Lecture d'été pour les élèves


Plusieurs universités américaines ont cette tradition intéressante d’imposer une lecture obligatoire aux étudiants pendant l’été. Michael Arnzen en a fait l’objet d’un récent billet. L’idée mérite de gagner les autres degrés d’enseignement. Quoique je m’oppose aux lectures obligatoires qui n’aboutissent généralement qu’à une analyse stérile, je fais une exception cette fois, comme il s’agit d’une lecture d’été. Je suis d’avis que les avantages éclipsent les inconvénients. …

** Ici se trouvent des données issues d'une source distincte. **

(* ===== verification/Confine.v ===== *)
(** * Confinement: what a file-system call can change

    [conf R w w'] says that the step from [w] to [w'] leaves everything outside the region [R]
    as it was, hard links included, and keeps the world well formed. It is a preorder, so it
    composes through the monad. Each system call is shown to be confined to [R] when the path
    it resolves to lies in [R]; the lemmas on [walk] say when it does. *)

From S2P Require Import Prelude GoPath HostFS.

(** ** Well-formed worlds *)

(** An inode that has been handed out. *)
Definition live (w : world) (i : nat) : Prop := i < w_next w /\ is_Some (w_inodes w !! i).

Record wf (w : world) : Prop := {
  wf_root : exists m, w_nodes w !! [] = Some (NDir m);
  wf_closed : forall p c n, w_nodes w !! (p ++ [c]) = Some n ->
              exists m, w_nodes w !! p = Some (NDir m);
  wf_ino : forall p i, w_nodes w !! p = Some (NFile i) -> live w i
}.

(** What can be seen at a physical path: a file shows its inode. *)
Inductive vnode :=
| VDir (m : meta) | VLink (t : string) (m : meta) | VFile (n : option inode).

Definition vnode_of (w : world) (n : node) : vnode :=
  match n with
  | NDir m => VDir m
  | NSymlink t m => VLink t m
  | NFile i => VFile (w_inodes w !! i)
  end.

Definition view (w : world) (p : list string) : option vnode :=
  vnode_of w <$> w_nodes w !! p.

(** No inode has names on both sides of the region's border. *)
Definition separate (R : list string -> Prop) (w : world) : Prop :=
  forall p q i, R p -> ~ R q ->
    w_nodes w !! p = Some (NFile i) -> w_nodes w !! q = Some (NFile i) -> False.

Definition good (R : list string -> Prop) (w : world) : Prop := wf w /\ separate R w.

Definition conf (R : list string -> Prop) (w w' : world) : Prop :=
  good R w -> good R w' /\ (forall p, ~ R p -> view w' p = view w p).

#[export] Instance conf_preorder R : PreOrder (conf R).
Proof.
  split.
  - intros w Hw. auto.
  - intros w1 w2 w3 H12 H23 H1. destruct (H12 H1) as [H2 V12]. destruct (H23 H2) as [H3 V23].
    split; [done|]. intros p Hp. by rewrite V23, V12.
Qed.

(** Faults, and whatever does not touch the tree, are confined to any region. *)
Definition same_tree (w w' : world) : Prop :=
  w_nodes w' = w_nodes w /\ w_inodes w' = w_inodes w /\ w_next w' = w_next w.

#[export] Instance same_tree_preorder : PreOrder same_tree.
Proof.
  split; [done|]. intros w1 w2 w3 (H1 & H2 & H3) (H4 & H5 & H6). unfold same_tree. by rewrite H4, H5, H6.
Qed.

Lemma view_same_tree w w' p : same_tree w w' -> view w' p = view w p.
Proof.
  intros (H1 & H2 & _). unfold view. rewrite H1.
  destruct (w_nodes w !! p) as [[]|]; simpl; by rewrite ?H2.
Qed.

Lemma wf_same_tree w w' : same_tree w w' -> wf w -> wf w'.
Proof.
  intros (H1 & H2 & H3) [Hr Hc Hi]. split; unfold live; rewrite ?H1, ?H2, ?H3; done.
Qed.

Lemma conf_same_tree R w w' : same_tree w w' -> conf R w w'.
Proof.
  intros H [Hw Hs]. split; [split|].
  - by eapply wf_same_tree.
  - destruct H as (H1 & _ & _). intros p q i. rewrite H1. apply Hs.
  - intros p _. by apply view_same_tree.
Qed.

(** ** Parents *)

Lemma wf_parent w q n :
  wf w -> q <> [] -> w_nodes w !! q = Some n ->
  exists m, w_nodes w !! removelast q = Some (NDir m).
Proof.
  intros Hw Hq H. destruct q as [|c q _] using rev_ind; [done|].
  rewrite removelast_last. by eapply wf_closed.
Qed.

Lemma wf_prefix w p q n :
  wf w -> w_nodes w !! (p ++ q) = Some n -> q <> [] -> exists m, w_nodes w !! p = Some (NDir m).
Proof.
  intros Hw. revert n. induction q as [|c q IH] using rev_ind; intros n H Hq; [done|].
  rewrite app_assoc in H. destruct (wf_closed _ Hw _ _ _ H) as [m Hm].
  destruct q as [|d q]; [rewrite app_nil_r in Hm; eauto|]. by eapply IH.
Qed.

(** ** Elementary changes *)

Section changes.
Context (R : list string -> Prop).
Implicit Types w : world.

Lemma conf_insert w q n :
  R q ->
  (forall m, w_nodes w !! q = Some (NDir m) -> exists m', n = NDir m') ->
  (exists m, w_nodes w !! removelast q = Some (NDir m)) ->
  (forall i, n = NFile i -> live w i /\ (forall p, ~ R p -> w_nodes w !! p <> Some (NFile i))) ->
  (q = [] -> exists m', n = NDir m') ->
  conf R w (set_nodes (<[q := n]>) w).
Proof.
  intros Hq Hdir [mp Hp] Hfile Hroot [[Hr Hc Hi] Hs]. split; [split; [split|]|]; simpl.
  - destruct (decide (q = [])) as [->|]; [|by rewrite lookup_insert_ne].
    rewrite lookup_insert_eq. destruct Hroot as [m' ->]; eauto.
  - intros p c n'. destruct (decide (q = p ++ [c])) as [->|Hne].
    + rewrite removelast_last in Hp. intros _. exists mp.
      rewrite lookup_insert_ne; [done|]. intros E%(f_equal length). rewrite length_app in E. simpl in E. lia.
    + rewrite lookup_insert_ne by done. intros H. destruct (Hc _ _ _ H) as [m Hm].
      destruct (decide (q = p)) as [->|]; [|rewrite lookup_insert_ne by done; eauto].
      rewrite lookup_insert_eq. destruct (Hdir m Hm) as [m' ->]; eauto.
  - intros p i. destruct (decide (q = p)) as [->|]; [|rewrite lookup_insert_ne by done; apply Hi].
    rewrite lookup_insert_eq. intros [= ->]. by destruct (Hfile i).
  - intros p p' i Rp Rp'; simpl.
    rewrite (lookup_insert_ne _ q p') by (by intros ->).
    destruct (decide (q = p)) as [->|]; [|rewrite lookup_insert_ne by done; by apply Hs].
    rewrite lookup_insert_eq. intros [= ->] H. by eapply (Hfile i).
  - intros p Hnp. unfold view. simpl. rewrite lookup_insert_ne by (by intros ->).
    destruct (w_nodes w !! p) as [[]|]; done.
Qed.

Lemma conf_delete w q :
  R q -> q <> [] -> (forall c, w_nodes w !! (q ++ [c]) = None) ->
  conf R w (set_nodes (delete q) w).
Proof.
  intros Hq Hne Hch [[Hr Hc Hi] Hs]. split; [split; [split|]|]; simpl.
  - by rewrite lookup_delete_ne.
  - intros p c n [Hpc H]%lookup_delete_Some. destruct (Hc _ _ _ H) as [m Hm].
    exists m. rewrite lookup_delete_ne; [done|]. intros ->. by rewrite Hch in H.
  - intros p i [_ H]%lookup_delete_Some. by eapply Hi.
  - intros p p' i Rp Rp'. simpl. intros [_ H]%lookup_delete_Some [_ H']%lookup_delete_Some.
    by eapply Hs.
  - intros p Hnp. unfold view. simpl. rewrite lookup_delete_ne by (by intros ->).
    destruct (w_nodes w !! p) as [[]|]; done.
Qed.

Lemma conf_prune w (P : list string -> Prop) (Pdec : forall p, Decision (P p)) :
  (forall p, P p -> R p) -> ~ P [] -> (forall p c, P p -> P (p ++ [c])) ->
  conf R w (set_nodes (filter (fun kv => ~ P kv.1)) w).
Proof.
  intros HR Hroot Hup [[Hr Hc Hi] Hs]. split; [split; [split|]|]; simpl.
  - destruct Hr as [m Hm]. exists m. by apply map_lookup_filter_Some.
  - intros p c n [H Hn]%map_lookup_filter_Some. destruct (Hc _ _ _ H) as [m Hm].
    exists m. apply map_lookup_filter_Some. split; [done|]. simpl in *. auto.
  - intros p i [H _]%map_lookup_filter_Some. by eapply Hi.
  - intros p p' i Rp Rp'. simpl.
    intros [H _]%map_lookup_filter_Some [H' _]%map_lookup_filter_Some. by eapply Hs.
  - intros p Hnp. unfold view. simpl.
    assert (filter (fun kv : list string * node => ~ P kv.1) (w_nodes w) !! p = w_nodes w !! p) as ->.
    { destruct (w_nodes w !! p) as [n|] eqn:E.
      - apply map_lookup_filter_Some. split; [done|]. simpl. auto.
      - apply map_lookup_filter_None. by left. }
    destruct (w_nodes w !! p) as [[]|]; done.
Qed.

(** Changing an inode that has a name in the region. *)
Lemma conf_inode w i f q :
  R q -> w_nodes w !! q = Some (NFile i) ->
  conf R w (set_inodes (alter f i) w).
Proof.
  intros Rq Hq [[Hr Hc Hi] Hs]. split; [split; [split|done]|]; [done|done| |].
  { intros p j H. destruct (Hi p j H) as [H1 H2]. split; [done|]. simpl.
    destruct (decide (i = j)) as [->|]; [rewrite lookup_alter_eq|by rewrite lookup_alter_ne].
    destruct H2 as [n ->]. by eexists. }
  intros p Hp. unfold view. simpl. destruct (w_nodes w !! p) as [[m|t m|j]|] eqn:E; [done..| |done].
  simpl. rewrite lookup_alter_ne; [done|]. intros ->. by eapply Hs.
Qed.

(** A new inode, with no name yet. *)
Lemma conf_new_inode w n : conf R w (set_next (S (w_next w)) (set_inodes (<[w_next w := n]>) w)).
Proof.
  intros [[Hr Hc Hi] Hs]. split; [split; [split|]|]; simpl; try done.
  - intros p i H. apply Hi in H as [H1 H2]. split; simpl; [lia|].
    rewrite lookup_insert_ne by lia. done.
  - intros p Hp. unfold view. simpl. destruct (w_nodes w !! p) as [[m|t m|j]|] eqn:E; [done..| |done].
    simpl. rewrite lookup_insert_ne; [done|]. intros <-. apply Hi in E as [E _]. lia.
Qed.
End changes.

(** ** Path resolution along real directories *)

Section walking.
Implicit Types nd : gmap (list string) node.

Lemma walk_nil k nd f cur : walk k nd f cur [] = inr cur.
Proof. by destruct k. Qed.

Lemma walk_skip k nd f cur c rest :
  c = "" \/ c = "." -> walk k nd f cur (c :: rest) = walk k nd f cur rest.
Proof. intros H. destruct k; simpl; by rewrite decide_True. Qed.

Lemma walk_name k nd f cur c rest :
  is_name c ->
  walk k nd f cur (c :: rest) =
    match nd !! (cur ++ [c]) with
    | Some (NSymlink t _) =>
        if bool_decide (rest = []) && negb f then inr (cur ++ [c])
        else match k with
             | O => inl ELOOP
             | S k' => walk k' nd f (if IsAbs t then [] else cur) (psplit t ++ rest)
             end
    | Some (NDir _) => walk k nd f (cur ++ [c]) rest
    | Some (NFile _) => if decide (rest = []) then inr (cur ++ [c]) else inl ENOTDIR
    | None => if decide (rest = []) then inr (cur ++ [c]) else inl ENOENT
    end.
Proof.
  intros (H1 & H2 & H3 & _).
  destruct k; simpl; (rewrite decide_False by (intros [|]; congruence)); by rewrite decide_False.
Qed.

(** The last element, not followed, is reached whatever it is. *)
Lemma walk_last k nd cur c : is_name c -> walk k nd false cur [c] = inr (cur ++ [c]).
Proof.
  intros Hc. rewrite walk_name by done. destruct (nd !! (cur ++ [c])) as [[]|]; [apply walk_nil|done..].
Qed.

Lemma resolve_abs f s cs w :
  abs_path s cs -> resolve f s w = walk max_symlinks (w_nodes w) f [] cs.
Proof.
  intros H. unfold resolve. rewrite decide_False by (by eapply abs_path_not_empty).
  destruct H as [-> H]. rewrite IsAbs_render_true. simpl render. rewrite psplit_rooted.
  rewrite walk_skip by auto. destruct cs as [|c cs].
  - change (psplit (pjoin [])) with [""]. rewrite walk_skip by auto. done.
  - by rewrite psplit_below.
Qed.

(** No symbolic link among the entries the walk goes through: every proper prefix, and the
    last entry too when it would be followed. *)
Definition nosym (f : bool) nd (cur comps : list string) : Prop :=
  forall pre c post, comps = pre ++ c :: post -> post <> [] \/ f = true ->
  forall t m, nd !! (cur ++ pre ++ [c]) <> Some (NSymlink t m).

Lemma nosym_cons f nd cur c comps :
  nosym f nd cur (c :: comps) -> nosym f nd (cur ++ [c]) comps.
Proof.
  intros H pre d post -> Hp t m. rewrite <- app_assoc. by eapply (H (c :: pre) d post).
Qed.

(** Such a walk ends at the path it spells, or fails because a directory is missing. *)
Lemma walk_nosym k nd f cur comps :
  Forall is_name comps -> nosym f nd cur comps ->
  walk k nd f cur comps = inr (cur ++ comps)
  \/ walk k nd f cur comps = inl ENOENT \/ walk k nd f cur comps = inl ENOTDIR.
Proof.
  intros Hn. revert cur. induction Hn as [|c comps Hc Hn IH]; intros cur Hs.
  { rewrite walk_nil, app_nil_r. by left. }
  rewrite walk_name by done. pose proof (Hs [] c comps eq_refl) as Hc'. simpl in Hc'.
  destruct (nd !! (cur ++ [c])) as [[m|t m|i]|] eqn:E.
  - destruct (IH (cur ++ [c])) as [->|H]; [by apply nosym_cons| |by right].
    left. by rewrite <- app_assoc.
  - case_bool_decide as Hr; simpl; [|by destruct (Hc' (or_introl Hr) t m)].
    destruct f; simpl; [by destruct (Hc' (or_intror eq_refl) t m)|]. subst. by left.
  - case_decide; subst; auto.
  - case_decide; subst; auto.
Qed.

(** It succeeds when the parent is a directory. *)
Lemma walk_dirs k nd f cur comps :
  Forall is_name comps -> nosym f nd cur comps ->
  (forall pre c post, comps = pre ++ c :: post -> post <> [] ->
     exists m, nd !! (cur ++ pre ++ [c]) = Some (NDir m)) ->
  walk k nd f cur comps = inr (cur ++ comps).
Proof.
  intros Hn. revert cur. induction Hn as [|c comps Hc Hn IH]; intros cur Hs Hd.
  { by rewrite walk_nil, app_nil_r. }
  rewrite walk_name by done. pose proof (Hs [] c comps eq_refl) as Hc'. simpl in Hc'.
  destruct (decide (comps = [])) as [->|Hne].
  - destruct (nd !! (cur ++ [c])) as [[m|t m|i]|] eqn:E; rewrite ?walk_nil; try done.
    case_bool_decide; [|done]. destruct f; simpl; [|done]. by destruct (Hc' (or_intror eq_refl) t m).
  - destruct (Hd [] c comps eq_refl Hne) as [m Hm]. simpl in Hm. rewrite Hm.
    rewrite IH; [by rewrite <- app_assoc|by apply nosym_cons|].
    intros pre d post -> Hp. rewrite <- app_assoc. by eapply (Hd (c :: pre) d post).
Qed.
End walking.

(** ** What no call but Symlink, Link and Rename does: make a symbolic link *)

Definition no_new_links (w w' : world) : Prop :=
  forall p t m, w_nodes w' !! p = Some (NSymlink t m) ->
  exists m', w_nodes w !! p = Some (NSymlink t m').

#[export] Instance no_new_links_preorder : PreOrder no_new_links.
Proof.
  split; [by intros w p t m; eauto|].
  intros w1 w2 w3 H12 H23 p t m H. destruct (H23 p t m H) as [m' H']. eauto.
Qed.

Lemma nosym_no_new_links w w' f cur cs :
  no_new_links w w' -> nosym f (w_nodes w) cur cs -> nosym f (w_nodes w') cur cs.
Proof.
  intros Hn H pre c post E Hp t m Hl. destruct (Hn _ _ _ Hl) as [m' Hl']. by eapply H.
Qed.

Lemma same_tree_no_new_links w w' : same_tree w w' -> no_new_links w w'.
Proof. intros (E & _ & _) p t m. rewrite E. eauto. Qed.
(* ===== verification/Below.v ===== *)
(** * Entries below a root directory

    The agent and the layer applier both keep what they write below a directory whose own chain
    stands, and check that no link is on the way to an entry. [ready] is what holds after such a
    check; the lemmas say that calls on a ready entry stay below the root. *)

From S2P Require Import Prelude GoPath HostFS Confine FileLaws.

(** [O_WRONLY|O_CREAT|O_TRUNC|O_NOFOLLOW] *)
Definition wronly_creat_trunc_nofollow : open_flags :=
  {| o_creat := true; o_excl := false; o_trunc := true; o_nofollow := true |}.

Section below_root.
Variable Root : string.
Hypothesis Root_abs : IsAbs Root = true.

(** The components of the cleaned root. *)
Definition rootc : list string := snd (cpath_of Root).

Lemma Clean_Root : abs_path (Clean Root) rootc.
Proof. by apply abs_path_Clean. Qed.

Abbreviation cs := rootc.

(** What holds between the check of an entry's parents and its last system call. *)
Definition ready (x : list string) (w : world) : Prop :=
  rooted cs w /\ nosym true (w_nodes w) [] (cs ++ x).

Lemma ready_step x w w' :
  conf (below cs) w w' -> no_new_links w w' -> ready x w -> ready x w'.
Proof.
  intros Hc Hn [Hr Hs]. split; [by eapply rooted_conf|by eapply nosym_no_new_links].
Qed.

Lemma conf_bind_ready {A B} x (m : OS A) (k : A -> OS B) w :
  ready x w -> conf (below cs) w (snd (m w)) -> preserves no_new_links m ->
  (forall a w', m w = (Ok a, w') -> ready x w' -> conf (below cs) w' (snd (k a w'))) ->
  conf (below cs) w (snd ((m ≫= k) w)).
Proof.
  intros Hr Hm Hn Hk. apply conf_bind; [done|]. intros a w' E. apply Hk; [done|].
  specialize (Hn w). rewrite E in Hm, Hn. by eapply ready_step.
Qed.

Section entry.
Context (target : string) (x : list string) (c : string).
Hypothesis Ht : abs_path target (cs ++ x ++ [c]).

Lemma ready_leads w : ready x w -> leads (below cs) false target w.
Proof.
  intros [_ Hs]. eapply leads_below; [done|by destruct x|].
  rewrite app_assoc. by apply nosym_parent.
Qed.

Lemma ready_leads_follow w n :
  ready x w -> w_nodes w !! (cs ++ x ++ [c]) = Some n -> (forall t m, n <> NSymlink t m) ->
  leads (below cs) true target w.
Proof.
  intros [_ Hs] Hl Hn. eapply leads_below; [done|by destruct x|].
  rewrite app_assoc. apply nosym_snoc; [done|]. intros t m E.
  rewrite <- app_assoc, Hl in E. injection E as E. by eapply Hn.
Qed.

Lemma Dir_target : abs_path (Dir target) (cs ++ x).
Proof. pose proof Ht as H. apply Dir_abs in H. by rewrite app_assoc, removelast_last in H. Qed.

Lemma conf_MkdirAll_parent perm w :
  ready x w -> conf (below cs) w (snd (os_MkdirAll (Dir target) perm w)).
Proof.
  intros [Hr Hs]. eapply conf_MkdirAll; [done|apply Dir_target|].
  intros pre d post E _. eapply Hs; [done|by right].
Qed.

Lemma conf_MkdirAll_target perm w :
  ready x w -> conf (below cs) w (snd (os_MkdirAll target perm w)).
Proof.
  intros [Hr Hs]. eapply conf_MkdirAll; [done|exact Ht|]. rewrite app_assoc. by apply nosym_parent.
Qed.

Lemma conf_RemoveAll_target w :
  ready x w -> conf (below cs) w (snd (os_RemoveAll target w)).
Proof. intros Hr. apply conf_RemoveAll; auto using below_root, below_down, ready_leads. Qed.

Lemma ready_same_tree w w' : same_tree w w' -> ready x w -> ready x w'.
Proof.
  intros H. apply ready_step; [by apply conf_same_tree|by apply same_tree_no_new_links].
Qed.

Lemma conf_bind_same {A B} (m : OS A) (k : A -> OS B) w :
  ready x w -> preserves same_tree m ->
  (forall a w', m w = (Ok a, w') -> same_tree w w' -> ready x w' -> conf (below cs) w' (snd (k a w'))) ->
  conf (below cs) w (snd ((m ≫= k) w)).
Proof.
  intros Hr Hm Hk. apply conf_bind; [by apply conf_preserves|]. intros a w' E.
  specialize (Hm w). rewrite E in Hm. apply Hk; [done..|]. by eapply ready_same_tree.
Qed.

(** An open that does not follow reaches the entry itself. *)
Lemma ready_resolve w q : ready x w -> resolve false target w = inr q -> q = cs ++ x ++ [c].
Proof.
  intros [_ Hs] Hq. rewrite (resolve_abs _ _ _ _ Ht) in Hq.
  destruct (walk_nosym max_symlinks (w_nodes w) false [] (cs ++ x ++ [c])) as [E|[E|E]];
    [apply Ht|rewrite app_assoc; by apply nosym_parent|..]; rewrite E in Hq; [|done..].
  by injection Hq.
Qed.

End entry.
End below_root.

Arguments ready_step {Root} x w w' _ _ _.
Arguments conf_bind_ready {Root A B} x m k w _ _ _ _.
Arguments conf_bind_same {Root} x {A B} m k w _ _ _.
Arguments ready_same_tree {Root} x w w' _ _.
Arguments ready_leads {Root target x c} Ht w _.
Arguments ready_leads_follow {Root target x c} Ht w n _ _ _.
Arguments Dir_target {Root target x c} Ht.
Arguments conf_MkdirAll_parent {Root target x c} Ht perm w _.
Arguments conf_MkdirAll_target {Root target x c} Ht perm w _.
Arguments conf_RemoveAll_target {Root target x c} Ht w _.
Arguments ready_resolve {Root target x c} Ht w q _ _.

L’attrait pédagogique d’une lecture estivale commune est évident. D’une part, c’est un moyen, en début d’année, de rapprocher tous les élèves et les enseignants autour d’un même sujet. Ensuite, c’est une façon d’amorcer l’année en faisant valoir la nature multidisciplinaire d’un sujet. C’est aussi l’occasion rêvée d’approfondir un livre et de montrer aux élèves que les pages recèlent des idées insoupçonnées, et ainsi donner le ton pour les mois à venir. Idéalement, on tâchera d’obtenir de l’auteur qu’il vienne donner une conférence et répondre aux questions des élèves.

Évidemment, le choix du livre est de la plus haute importance. Le sujet doit être actuel, avec un soupçon de controverse, et se prêter à l’interdisciplinarité. Dans le cadre du nouveau programme de formation de l’école québécoise, cela devrait être une invitation pour les disciplines de faire un lien avec les domaines généraux de formation. De toute évidence, les blogues scolaires pourraient être mis à contribution.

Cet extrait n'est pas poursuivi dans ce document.